1935 yılında Mustafa Kemal Atatürk'ün çağırması ile tekrar Türk Hava Kurumu’nda çalışmaya başlamış, 1937 sonbaharında mühendislik eğitimi için Almanya'ya gönderilmiş ve Weimar Mühendislik Mektebi’nde ihtisas sınıfından eğitime başlamış bir buçuk yıl sonra da mezun olmuştur. 27 Şubat 1939'da Tayyare Makine Mühendisliği diplomasını alarak Türkiye'ye dönmüştür. Ülkesine döndüğünde bir sürpriz ile karşılaşır. Bayındırlık Bakanlığına başvurarak, "Tayyare Mühendisliği Ruhsatnamesini" almak istemiş, ancak yetkililer, "iki yılda mühendis olunmaz" diyerek ruhsatını vermeyi kabul etmemişlerdir. Fakat yılmamış ve pes etmemiş Danıştay kararı ile mühendisliğini onaylattırmıştır.
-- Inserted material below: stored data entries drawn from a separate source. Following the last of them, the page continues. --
Definition proceedToConfiguration (s : State) : State :=
  if (length (selectedVolumes s) =? 0)%nat then
    mkState (volumes s) (selectedVolumes s) (targetVolumeType s) (customIops s)
      (customThroughput s) "Please select at least one volume to convert" (step s)
  else
    let selectedVolumeObjects :=
      List.filter (fun v => existsb (String.eqb (VolumeId v)) (selectedVolumes s))
        (volumes s) in
    let optimal :=
      if (0 <? length selectedVolumeObjects)%nat then
        let avgSize :=
          roundedAverage (fold_left (fun sum v => sum + Size v) selectedVolumeObjects 0)
            (Z.of_nat (length selectedVolumeObjects)) in
        calculateOptimalSettings avgSize (targetVolumeType s)
      else None in
    let iops' :=
      match optimal with
      | Some o => if negb (iops o =? 0) then pretty (iops o) else customIops s
      | None => customIops s
      end in
    let throughput' :=
      match optimal ≫= throughput with
      | Some t => if negb (t =? 0) then pretty t else customThroughput s
      | None => customThroughput s
      end in
    mkState (volumes s) (selectedVolumes s) (targetVolumeType s) iops' throughput'
      "" configuration.

End VolumeConversionModal.

(* ===================================================================== *)
(** ** Notions the properties are stated with                             *)
(* ===================================================================== *)

Module Spec.
Import Js Rt.

(** [s] is empty or holds white space only. *)
Definition blank (s : string) : Prop :=
  Forall (fun c => is_white_space c = true) (list_ascii_of_string s).

(** A text that does not begin with white space, and one that does not end
    with it. *)
Definition starts_clean (k : string) : bool :=
  match k with
  | "" => false
  | String c _ => negb (is_white_space c)
  end.

Fixpoint ends_clean (k : string) : bool :=
  match k with
  | "" => true
  | String c "" => negb (is_white_space c)
  | String _ k' => ends_clean k'
  end.

(** [k] occurs in [s] when letter case is ignored. *)
Definition occurs_ignoring_case (k s : string) : Prop :=
  exists pre mid post,
    s = pre +:+ mid +:+ post /\ toLowerCase mid = toLowerCase k.

(** Some keyword of the list occurs in the text. *)
Definition matches (keywords : list string) (s : string) : Prop :=
  exists k, In k keywords /\ occurs_ignoring_case k s.
Lemma bind_update {B} g (f : unit -> M B) st :
  bind (update g) f st = f tt (g st).
Proof. unfold bind, update. now destruct (f tt (g st)) as [[o2 st2] c2]. Qed.

Lemma bind_read {B} (f : State -> M B) st : bind read f st = f st st.
Proof. unfold bind, read. now destruct (f st st) as [[o2 st2] c2]. Qed.

Lemma bind_assoc {A B C} (m : M A) (f : A -> M B) (g : B -> M C) st :
  bind (bind m f) g st = bind m (fun a => bind (f a) g) st.
Proof.
  unfold bind. destruct (m st) as [[o1 st1] c1].
  destruct c1 as [a| | |e]; try reflexivity.
  destruct (f a st1) as [[o2 st2] c2].
  destruct c2 as [b| | |e]; try reflexivity.
  destruct (g b st2) as [[o3 st3] c3]. now rewrite app_assoc.
Qed.

(** Such a frame, on a stream that is not in image mode, is the
    conversation branch run on the state [received]. *)
Lemma process_frame_chat cfg col data g token now st m :
  conversation_frame data g token ->
  is_image st = false ->
  new_model g (model st) = inr m ->
  process_frame cfg col data now st
  = chat_frame cfg col (JDict g) token (received now m st).
Proof.
  intros (error & result & video & att & He & Hte & Hr & Hg & Hne & Hv & Htv
          & Ha & Hta & Htok) Him Hm.
  unfold process_frame.
  rewrite He. cbn [lift]. rewrite bind_ret, Hte.
  rewrite Hr. cbn [lift]. rewrite bind_ret.
  rewrite Hg. cbn [lift]. rewrite bind_ret.
  cbn [py_len lift]. rewrite bind_ret.
  assert (Htg : truthy (JDict g) = true)
    by (destruct g; [congruence|reflexivity]).
  rewrite Htg. cbn [negb]. rewrite bind_update.
  set (st0 := set_timeout_mgr (mark_received (timeout_mgr st) now) st).
  assert (Hrest : forall st1, is_image st1 = false ->
    bind (lift (get (JDict g) "streamingVideoGenerationResponse" JNull))
       (fun video_resp : json =>
        if truthy video_resp
        then video_frame cfg col video_resp
        else
         bind (lift (get (JDict g) "imageAttachmentInfo" JNull))
           (fun attachment : json =>
            bind (when (truthy attachment) (update (set_is_image true)))
              (fun _ : unit =>
               bind (lift (get (JDict g) "token" (JStr "")))
                 (fun token0 : json =>
                  bind read
                    (fun st0 : State =>
                     if is_image st0
                     then image_frame col (JDict g) token0
                     else chat_frame cfg col (JDict g) token0))))) st1
    = chat_frame cfg col (JDict g) token st1).
  { intros st1 H1. rewrite Hv. cbn [lift]. rewrite bind_ret, Htv.
    rewrite Ha. cbn [lift]. rewrite bind_ret, Hta. cbn [when].
    rewrite bind_ret. rewrite Htok. cbn [lift]. rewrite bind_ret.
    rewrite bind_read, H1. reflexivity. }
  unfold new_model in Hm.
  destruct (get (JDict g) "userResponse" JNull) as [e|user_resp] eqn:Eu;
    [discriminate|].
  cbn [lift]. rewrite bind_ret.
  destruct (truthy user_resp); cbn [when].
  - rewrite bind_assoc.
    destruct (get user_resp "model" JNull) as [e|m0]; [discriminate|].
    injection Hm as <-. cbn [lift]. rewrite bind_ret.
    destruct (truthy m0); cbn [when].
    + rewrite bind_update. now rewrite Hrest.
    + rewrite bind_ret. now rewrite Hrest.
  - injection Hm as <-. rewrite bind_ret. now rewrite Hrest.
Qed.
Definition changeBaseMap (mapType : string) (apiKey : option string) : Eff State Value :=
  s <- get ;;
  match map s with
  | None => ret VUndefined
  | Some m =>
      (match currentBaseLayer s with
       | Some base => lift (Leaflet.removeLayer m base)
       | None => ret tt
       end) ;;;
      match base_tiles mapType apiKey with
      | None =>
          lift (console_write ERROR "Mapbox requires an API key") ;;;
          ret VUndefined
      | Some tiles =>
          base <- lift (construct_const "tileLayer" tiles) ;;
          base <- lift (addTo base (Some m)) ;;
          modify (set_currentBaseLayer (Some base)) ;;;
          (if mapType =? "hybrid" then
             labels <- lift (construct_const "tileLayer"
                               [("url", "https://{s}.basemaps.cartocdn.com/light_only_labels/{z}/{x}/{y}.png");
                                ("attribution", "CARTO"); ("maxZoom", "19");
                                ("pane", "shadowPane")]) ;;
             lift (addTo labels (Some m)) ;;;
             ret tt
           else ret tt) ;;;
          ret VUndefined
      end
  end.

(** *** Handles *)

(** Every layer and marker of the registries was created before. *)
Definition registered_before (s : State) (w : World) : Prop :=
  Forall (fun l => handle l < next w) (JSObject.values (layers s)) /\
  Forall (fun h => h < next w) (JSObject.values (markers s)).

(** The handles the registries hold. *)
Definition registered (s : State) : list nat :=
  (List.map handle (JSObject.values (layers s)) ++ JSObject.values (markers s))%list.

(** *** Identifiers *)

(** The calls whose identifier, if they have one, is no name of
    [Object.prototype]. *)
Definition plain (a : Step) : bool :=
  match a with
  | DoAddLayer layerId _ _ | DoRemoveLayer layerId | DoExport (Some layerId) =>
      negb (JSObject.inherited layerId)
  | _ => true
  end.

End GisMap.


(** ** The spatial dashboard wrapper, [src/unnamed/part_001] *)

Module SpatialMap.
Import Leaflet.

Record State : Type := mkState {
  spatialMap : option nat;
  markers : list nat;
  polygons : list nat
}.

Definition initial : State := mkState None [] [].

Definition set_spatialMap (m : option nat) (s : State) : State :=
  mkState m (markers s) (polygons s).

Definition set_markers (l : list nat) (s : State) : State :=
  mkState (spatialMap s) l (polygons s).

Definition set_polygons (l : list nat) (s : State) : State :=
  mkState (spatialMap s) (markers s) l.

(** [catch (error) { console.error(msg, error); return false; }] *)
Definition catch_false (msg : string) (error : string) : Eff State Value :=
  lift (console_write ERROR msg) ;;;
  ret (VBool false).

(** [console.error('Map not initialized'); return false;] *)
Definition not_initialized : Eff State Value :=
  lift (console_write ERROR "Map not initialized") ;;;
  ret (VBool false).

Definition initializeLeafletMap_try (mapId : string) (centerLat centerLng zoom : number)
    : Eff State Value :=
  s <- get ;;
  (match spatialMap s with
   | Some m =>
       lift (map_remove m) ;;;
       modify (set_markers []) ;;;
       modify (set_polygons [])
   | None => ret tt
   end) ;;;
  m <- lift (L_map mapId) ;;
  m <- lift (move_view m) ;;
  modify (set_spatialMap (Some m)) ;;;
  tiles <- lift (construct_const "tileLayer"
                   [("attribution", "OpenStreetMap contributors"); ("maxZoom", "19")]) ;;
  lift (addTo tiles (Some m)) ;;;
  lift (console_write LOG "Leaflet map initialized successfully") ;;;
  ret (VBool true).

Definition initializeLeafletMap (mapId : string) (centerLat centerLng zoom : number)
    : Eff State Value :=
  try_catch (initializeLeafletMap_try mapId centerLat centerLng zoom)
            (catch_false "Error initializing Leaflet map:").

Definition addLeafletMarker_try (lat lng : number) (title iconColor : string)
    : Eff State Value :=
  s <- get ;;
  match spatialMap s with
  | None => not_initialized
  | Some m =>
      markerIcon <- lift (construct "icon"
                      [("iconUrl", "marker-icon-2x-" ++ iconColor ++ ".png")]) ;;
      marker <- lift (construct "marker" [("lat", lat); ("lng", lng)]) ;;
      lift (bindPopup marker title) ;;;
      marker <- lift (addTo marker (Some m)) ;;
      modify (fun s => set_markers (markers s ++ [marker])%list s) ;;;
      ret (VBool true)
  end.

Definition addLeafletMarker (lat lng : number) (title iconColor : string)
    : Eff State Value :=
  try_catch (addLeafletMarker_try lat lng title iconColor)
            (catch_false "Error adding marker:").

(** [paths] is [None] when the host passes [null]: [paths.map] throws. *)
Definition addLeafletPolygon_try (paths : option (list (number * number)))
    (color fillColor : string) (fillOpacity : number) : Eff State Value :=
  s <- get ;;
  match spatialMap s with
  | None => not_initialized
  | Some m =>
      match paths with
      | None => throw "TypeError: Cannot read properties of null"
      | Some latLngs =>
          polygon <- lift (construct "polygon"
                       [("color", color); ("fillColor", fillColor);
                        ("fillOpacity", fillOpacity); ("weight", "2")]) ;;
          polygon <- lift (addTo polygon (Some m)) ;;
          modify (fun s => set_polygons (polygons s ++ [polygon])%list s) ;;;
          ret (VBool true)
      end
  end.
(** On a closed calendar that pages by weeks, an arrow press publishes,
    tagged [WEEK_ARROW_PRESS], the very date the week calendar holds on the
    page next to its center (after it for the right arrow, before it for
    the left one) in the window built on the same date and [firstDay]. *)
Theorem week_arrow_publishes_adjacent_page (p : Props) (firstDay z : Z)
    (st : State) (date : string) (next : bool) (h h' : store) :
  horizontal p = true -> position st = CLOSED ->
  numberOfDays p = None \/ numberOfDays p = Some 0 ->
  parse date = Some z ->
  exists d,
    fst (_onPressArrow p firstDay st date next h)
    = Some (d, WeekCalendar.WEEK_ARROW_PRESS)
    /\ nth_error
         (fst (WeekCalendar.getDatesArray date firstDay
                 WeekCalendar.NUMBER_OF_PAGES h'))
         (Z.to_nat (WeekCalendar.NUMBER_OF_PAGES + (if next then 1 else -1)))
       = Some d.
Proof.
  intros Hh Hpos Hn Hp.
  exists (format (Some (WeekCalendar.weekStart z firstDay
                        + 7 * (if next then 1 else -1)))).
  split.
  - unfold _onPressArrow.
    rewrite (scrollPage_run p firstDay st date z next _ h Hp Hh).
    cbn [fst]. rewrite (weekMode_target p firstDay st z next Hpos Hn).
    unfold isOpen. now rewrite Hpos.
  - rewrite WeekCalendarFacts.getDatesArray_nth
      by (unfold WeekCalendar.NUMBER_OF_PAGES; destruct next; lia).
    rewrite (WeekCalendarFacts.pageText_off_center date firstDay _ z Hp)
      by (destruct next; lia).
    reflexivity.
Qed.

Lemma week_arrow_publishes_adjacent_page_witness :
  fst (_onPressArrow defaultProps 0 sample "2024-03-15" true [])
  = Some ("2024-03-17"%string, WeekCalendar.WEEK_ARROW_PRESS)
  /\ nth_error
       (fst (WeekCalendar.getDatesArray "2024-03-15" 0
               WeekCalendar.NUMBER_OF_PAGES [])) 51
     = Some "2024-03-17"%string.
Proof.
  assert (Hp : parse "2024-03-15" = Some 19797) by (vm_compute; reflexivity).
  destruct (week_arrow_publishes_adjacent_page defaultProps 0 19797 sample
              "2024-03-15" true [] [] eq_refl eq_refl (or_introl eq_refl) Hp)
    as (d & H1 & H2).
  assert (E : fst (_onPressArrow defaultProps 0 sample "2024-03-15" true [])
              = Some ("2024-03-17"%string, WeekCalendar.WEEK_ARROW_PRESS))
    by (vm_compute; reflexivity).
  split; [exact E|].
  rewrite E in H1. inversion H1; subst d. exact H2.
Defined.

(** On an open horizontal calendar, [scrollPage] publishes the first day
    of the month after the month of the context date, or before it: the
    day of the month is 1 and the month, counted across years, is one more
    or one less. *)
Theorem month_page_publishes_first_of_month (p : Props) (firstDay z : Z)
    (st : State) (date : string) (next : bool)
    (src : option WeekCalendar.UpdateSources) (h : store) :
  horizontal p = true -> position st = OPEN -> parse date = Some z ->
  exists t,
    fst (scrollPage p firstDay st date next src h)
    = Some (format (Some t),
            match src with
            | Some s => s
            | None => WeekCalendar.PAGE_SCROLL
            end)
    /\ day_of t = 1
    /\ monthIndex t = monthIndex z + (if next then 1 else -1).
Proof.
  intros Hh Hpos Hp. exists (scrollTarget p firstDay st z next).
  rewrite (scrollPage_run p firstDay st date z next src h Hp Hh).
  split; [reflexivity|].
  exact (monthMode_target p firstDay st z next Hpos).
Qed.
(** The average confidence that a bucket of the assessment reports lies
    between 0 and 1. *)
Theorem assess_suggestions_avg_bounds (notes : list NoteRecord) :
  Forall (fun b => unit_interval (avg_confidence b))
    (buckets (assess_suggestions notes)).
Proof.
  unfold assess_suggestions. fold (known_folders_of notes).
  set (known := known_folders_of notes).
  set (name_of := fun note => name (suggest_folder note known)).
  set (conf_of := fun note => confidence (suggest_folder note known)).
  set (counts := fold_left _ notes []).
  cbn [buckets].
  assert (Hok : counts_ok counts (List.length notes + 0)).
  { apply (fold_setdefault_invariant name_of conf_of). repeat split; constructor. }
  destruct Hok as (Hnd & Hne & _).
  pose proof (sorted_by_perm fst counts) as Hperm.
  apply Forall_map, Forall_forall. intros [k vs] Hin.
  apply (Permutation_in _ Hperm) in Hin. cbn [avg_confidence fst snd].
  apply round2_unit, mean_unit.
  - rewrite Forall_forall in Hne. exact (Hne _ Hin).
  - rewrite <- (confidences_of_in k vs counts Hnd Hin).
    change (confidences_of k counts)
      with (confidences_of k
              (fold_left (fun counts note =>
                            setdefault_append (name_of note) (conf_of note) counts)
                 notes [])).
    rewrite (confidences_of_fold name_of conf_of k notes []).
    cbn [confidences_of find app]. apply Forall_map, Forall_forall.
    intros note _. apply suggestion_confidence_unit.
Qed.
Definition Z_of_byte (b : byte) : Z := Z.of_N (Byte.to_N b).

(** ** The tree document: [nlohmann::ordered_json]

    The document type is a third-party library; what follows is the part of
    its interface the adapter calls, with the library's documented behaviour.
    An object is an [ordered_map]: a sequence of members in insertion order,
    searched from the front. *)

#[local] Unset Elimination Schemes.
Inductive json : Type :=
| j_null
| j_boolean (b : bool)
| j_number_integer (i : Z)          (* std::int64_t *)
| j_number_unsigned (u : Z)         (* std::uint64_t *)
| j_number_float (d : spec_float)   (* double *)
| j_string (s : string)
| j_binary (b : list byte)
| j_array (elements : list json)
| j_object (members : list (string * json)).
#[local] Set Elimination Schemes.

Definition type_name (j : json) : string :=
  match j with
  | j_null => "null"
  | j_boolean _ => "boolean"
  | j_number_integer _ | j_number_unsigned _ | j_number_float _ => "number"
  | j_string _ => "string"
  | j_binary _ => "binary"
  | j_array _ => "array"
  | j_object _ => "object"
  end.

Definition is_string (j : json) : bool :=
  match j with j_string _ => true | _ => false end.

(** [ordered_map::find] *)
Fixpoint find_member (key : string) (members : list (string * json)) : option json :=
  match members with
  | [] => None
  | (k, v) :: rest => if String.eqb k key then Some v else find_member key rest
  end.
1915-1925 yılları arasında Birinci Dünya Savaşı, Kurtuluş Savaşı ve Cumhuriyetin ilk döneminde yaşadıklarını, ilk uçağını nasıl yaptığını anlatan “Vecihi Havada” isimli kitabını 1942 yılında yayınlamıştır. 1947'de gençlerin büyük ilgi duydukları Kanatlılar Birliği'ni kuran Vecihi Hürkuş, 1951 yılında beş arkadaşıyla birlikte havadan zirai ilaçlama yapmak üzere "Türk Kanadı" adı ile bir şirketin kurucusu olmuştur. 29 Kasım 1954’te Türkiye’nin ilk sivil hava yolu şirketi olan Hürkuş Hava Yolları’nı kuran Vecihi Hürkuş, THY’nin elden çıkarttığı sekiz tayyareyi alıp onararak filosunu kurmuştur. Ancak bundan sonra talihsizlikler peşini hiç bırakmamış bir dizi sabotajlar ve türlü oyunlar ile uçakların uçuşları engellenmiştir. Büyük bir mücadele vermesine rağmen bu projesi de Türk Kanadı şirketinin akıbetiyle aynı akıbete uğramış ve başarısız olmuştur. Daha doğrusu başarısızlığa uğratılmıştır.
Hayatının sonlarında çok büyük sıkıntılar çeken başarılı pilot Vecihi Hürkuş, 16 Temmuz 1969’da geçirdiği beyin kanaması sonucu vefat etmiştir.
İlk Türk uçak tasarımcısı ve yapımcısı olan, Türkiye’deki ilk uçuş okulunu kuran, ilk kadın pilotu eğiten ve ilk Türk sivil havacılık okulunun kurucusu olan, oldukça zorlu bir hayata sahip olmasına rağmen inanılmaz başarılara imza atan, donanımlı pilot Vecihi Hürkuş’u iyi tanımalıyız. O günlerde bu başarılar görülüp takdir edilse ve gereken destekler verilse idi belki bugün dünya semalarında Türk yapımı uçaklar boy gösterecekti. Tıpkı Nuri Demirağ gibi Vecihi Hürkuş’un da başarılarına ket vurulmuştur. Kısaca Türklerin göklerde başarı hikâyeleri yazmasının önü kesilmiştir. Günümüzde hâlâ bu konu da elle tutulur bir gayretten söz etmemiz mümkün değil. Zira başarı hikâyesi yazacak olanların önü günümüzde de kesilmeye devam ediyor.